Festival of hypocrisy as politicians clap for NHS

Labour leader Sir Keir Starmer and his wife Victoria Alexander ‘clap for the NHS’ on its 72nd anniversary today.

Politicians and celebrities have again been seeking cheap publicity by “clapping for the NHS” this weekend, this time marking the 72nd anniversary of the foundation of the National Health Service.

The official launch of the NHS was on 5th July 1948, following a long political struggle by Aneurin ‘Nye’ Bevan, Health Minister and the most leftwing member of the postwar Labour government.

Just seventeen years earlier Bevan had been on the point of quitting the Labour Party to join rebel Labour minister Sir Oswald Mosley in forming the New Party, which eventually evolved into the British Union of Fascists.

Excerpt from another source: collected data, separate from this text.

(** * Radioaficionados DMR Chile: the fetch, filter, export and count pipeline of [app.py]

    The Streamlit script is embedded as pure functions over explicit inputs:
    the reply of the HTTP call, the widgets' values, and the frame they act on.
    Library behaviour the script relies on (Python [str], [re], [requests],
    pandas) is written out for the fragment the script exercises; every such
    definition says which library call it stands for. *)

From Stdlib Require Import List Bool Arith NArith Lia String Ascii.
From Stdlib Require Import Sorted Permutation.
Import ListNotations.

Set Implicit Arguments.

(* ================================================================== *)
(** ** Python [str]: sequences of Unicode code points *)
(* ================================================================== *)

Module PyStr.

Definition pystr := list N.

(** An ASCII literal of the source, as code points. *)
Definition py (s : string) : pystr := map N_of_ascii (list_ascii_of_string s).

Fixpoint str_eqb (a b : pystr) : bool :=
  match a, b with
  | [], [] => true
  | x :: a', y :: b' => N.eqb x y && str_eqb a' b'
  | _, _ => false
  end.

(** [x in xs] for a list of strings. *)
Definition mem (x : pystr) (xs : list pystr) : bool := existsb (str_eqb x) xs.

(** [str.isspace] for one code point: the ASCII table of CPython
    (TAB..CR, FS..US, SPACE) and the Unicode white-space code points. *)
Definition is_space (c : N) : bool :=
  ((9 <=? c) && (c <=? 13) || (28 <=? c) && (c <=? 32)
   || (c =? 133) || (c =? 160) || (c =? 5760)
   || (8192 <=? c) && (c <=? 8202)
   || (c =? 8232) || (c =? 8233) || (c =? 8239) || (c =? 8287) || (c =? 12288))%N.

Fixpoint lstrip (s : pystr) : pystr :=
  match s with
  | c :: s' => if is_space c then lstrip s' else s
  | [] => []
  end.

Definition rstrip (s : pystr) : pystr := rev (lstrip (rev s)).

(** [str.strip()] *)
Definition strip (s : pystr) : pystr := rstrip (lstrip s).

Fixpoint startswith (p s : pystr) : bool :=
  match p, s with
  | [], _ => true
  | x :: p', y :: s' => N.eqb x y && startswith p' s'
  | _ :: _, [] => false
  end.

(** [p in s]: [p] occurs in [s] as a contiguous run. *)
Fixpoint occurs (p s : pystr) : bool :=
  startswith p s || match s with [] => false | _ :: s' => occurs p s' end.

In December 1930 Bevan was one of 17 MPs who signed the ‘Mosley Memorandum’ criticising the economic policies of the then Labour government led by Ramsay MacDonald.

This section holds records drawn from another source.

Lemma missing_index_highlight viewport (d : list (string * value)) node :
  dict_get "index" d = None →
  dom_element viewport (VDict d) = Returns node →
  highlight_index node = VNone.
Proof.
  intros Hi. unfold dom_element.
  repeat match goal with
         | |- context [mbind _ ?o] =>
             lazymatch o with
             | mbind _ _ => fail
             | _ => destruct o; simpl; [|done]
             end
         end.
  intros [= <-]. simpl. by rewrite Hi.
Qed.

Lemma last_reporting_none k (elements : list value) :
  (∀ e, e ∈ elements → reports k e = false) → last_reporting k elements = None.
Proof.
  induction elements as [|e rest IH]; intros Hall; simpl; [done|].
  rewrite IH by (intros e' He'; apply Hall; by right).
  by rewrite (Hall e) by by left.
Qed.

(** The last element that reports [k], given as a place in the list. *)
Lemma last_reporting_split k (pre post : list value) e :
  reports k e = true →
  (∀ e', e' ∈ post → reports k e' = false) →
  last_reporting k (pre ++ e :: post)%list = Some e.
Proof.
  intros He Hpost. induction pre as [|e0 pre IH]; simpl.
  - by rewrite (last_reporting_none k post Hpost), He.
  - by rewrite IH.
Qed.

(** C7.  If every raw element on its own gives a node and a hashable
    key, the loop returns a map, whatever keys coincide.  The key of an
    element is its ["index"], 0 when it has none.  Under each key the map
    holds the node of the last element that reports the key: an element
    that reports [k] and is followed by none that does has its node under
    [k], whatever the elements before it reported.  The map of the
    summary holds the same node with its parent set. *)
Theorem C7_last_write_wins viewport (elements : list value) :
  (∀ e, e ∈ elements →
     ∃ node key, dom_element viewport e = Returns node
                 ∧ selector_key e = Returns key ∧ hashable key = true) →
  ∃ m,
    build_selector_map viewport elements [] = Returns m
    ∧ (∀ k, dict_lookup k m = last_reporting k elements ≫= node_of viewport)
    ∧ (∀ k, dict_lookup k (adopt m)
            = set_parent (Some RootElement)
                <$> (last_reporting k elements ≫= node_of viewport))
    ∧ (∀ d, dict_get "index" d = None →
            selector_key (VDict d) = Returns (VInt 0)
            ∧ reports (VInt 0) (VDict d) = true)
    ∧ (∀ d, selector_key (VDict d) = Returns (default (VInt 0) (dict_get "index" d)))
    ∧ (∀ (pre : list value) e (post : list value) k node,
         elements = (pre ++ e :: post)%list →
         reports k e = true →
         (∀ e', e' ∈ post → reports k e' = false) →
         dom_element viewport e = Returns node →
         dict_lookup k m = Some node
         ∧ dict_lookup k (adopt m) = Some (set_parent (Some RootElement) node)).
Proof.
  intros Hall.
  destruct (build_selector_map_returns viewport elements [] Hall) as [m Hm].
  assert (Hlook : ∀ k, dict_lookup k m = last_reporting k elements ≫= node_of viewport).
  { intros k. rewrite (build_selector_map_lookup viewport elements [] m k); [|constructor|done].
    by destruct (last_reporting k elements). }
  exists m. split; [done|]. split; [done|]. split; [|split; [|split]].
  - intros k. by rewrite dict_lookup_adopt, Hlook.
  - intros d Hd. split; [by apply missing_index_key|].
    unfold reports. simpl. by rewrite Hd.
  - done.
  - intros pre e post k node -> He Hpost Hnode.
    assert (Hk : dict_lookup k m = Some node).
    { rewrite Hlook, (last_reporting_split k pre post e He Hpost). simpl.
      unfold node_of. by rewrite Hnode. }
    split; [exact Hk|]. by rewrite dict_lookup_adopt, Hk.
Qed.

(** ** From the map to the click *)

Lemma last_reporting_elem k (elements : list value) e :
  last_reporting k elements = Some e → e ∈ elements ∧ reports k e = true.
Proof.
  induction elements as [|e' rest IH]; simpl; [done|].
  destruct (last_reporting k rest) as [later|].
  - intros [= ->]. destruct IH as [? ?]; [done|]. split; [by right|done].
  - destruct (reports k e') eqn:E; [|done]. intros [= ->]. split; [by left|done].
Qed.

Lemma build_selector_map_elem viewport (elements : list value) (m0 m : SelectorMap) e :
  build_selector_map viewport elements m0 = Returns m →
  e ∈ elements → ∃ node, dom_element viewport e = Returns node.
Proof.
  revert m0. induction elements as [|e' rest IH]; intros m0; simpl.
  - intros _ He. by apply elem_of_nil in He.
  - destruct (dom_element viewport e') as [n|] eqn:En; simpl; [|done].
    destruct (selector_key e'); simpl; [|done].
    destruct (dict_setitem _ n m0) as [m1|]; simpl; [|done].
    intros Hb [->|He]%elem_of_cons; [by eexists|]. by apply (IH m1).
Qed.

(** Without a highlight index no command is sent. *)
Lemma click_without_index b s (node : DOMElementNode) :
  highlight_index node = VNone →
  exec b (_click_element_node node s)
  = (Raises (Exception ("Element missing highlight_index: " +:+ repr node)), s)
  ∧ sent b (_click_element_node node s) = [].
Proof. intros Hn. unfold _click_element_node. by rewrite Hn. Qed.

Lemma build_selector_map_app viewport (l1 l2 : list value) (m0 : SelectorMap) :
  build_selector_map viewport (l1 ++ l2)%list m0
  = build_selector_map viewport l1 m0 ≫= build_selector_map viewport l2.
Proof.
  revert m0. induction l1 as [|e l1 IH]; intros m0; simpl; [done|].
  destruct (dom_element viewport e); simpl; [|done].
  destruct (selector_key e); simpl; [|done].
  destruct (dict_setitem _ _ m0); simpl; [|done].
  apply IH.
Qed.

Eventually Bevan decided to stick with the Labour Party, partly because (unlike Mosley and most New Party recruits) Bevan admired many of the ‘achievements’ of Stalin’s Soviet Union.

NHS founder ‘Nye’ Bevan had been on the point of joining Sir Oswald Mosley’s New Party, but unlike Mosley, Bevan and his friends saw much to admire in Soviet communism

The formerly close political relationship between Bevan and Mosley tends to be written out of history. Even more embarrassing in the era of ‘Black Lives Matter’ is that Britain in 1948 would never have been able to create an NHS without the more profitable parts of the British Empire.

The Second World War had almost bankrupted Britain, and much of the Empire was actually a financial liability (viz. the disastrous ‘groundnut scheme’ launched in 1947, attempting to create a profitable peanut industry in Tanganyika, now Tanzania). Moreover, it was soon realised that Africans would be incapable of providing large numbers of high-quality soldiers to replace those lost to the Empire after Indian independence.

However there were parts of the world where the British Empire still generated huge profits. In June 1948, just one month before the creation of the NHS, Attlee’s government began a brutal campaign against their fellow socialists in Malaya (now Malaysia) who were in revolt against British rule. Malaya was perhaps the most profitable corner of the Empire, thanks to its tin and rubber industries.

The most notorious exploitation of native resources that helped fund creation of the NHS was Iranian oil. What was then the largest oil refinery in the world had been built just before the First World War at the Iranian port of Abadan by the Anglo-Persian (later Anglo-Iranian) Oil Company, which is now British Petroleum (BP).

By the late 1940s the Iranians were demanding an improvement on the miserly share of profits they received from their own oil industry, which primarily benefited Britain rather than Iran.

This led to a secret plot to remove Iran’s democratically elected nationalist prime minister Mohammad Mossadegh and replace him by a monarchical/military dictatorship under the Shah. The coup plot was instigated under Attlee, though not carried out until he had been succeeded as British Prime Minister by Winston Churchill.

It’s very easy for naive (or not so naive) protestors to demand ‘Black Lives Matter’ and start tearing down statues. But how many of these protestors would be happy to give up their rights to NHS treatment or surrender half their pension – all benefits that they enjoy because earlier generations of Britons, including the ‘democratic socialist’ founders of the NHS, were prepared to exploit the resources of other countries?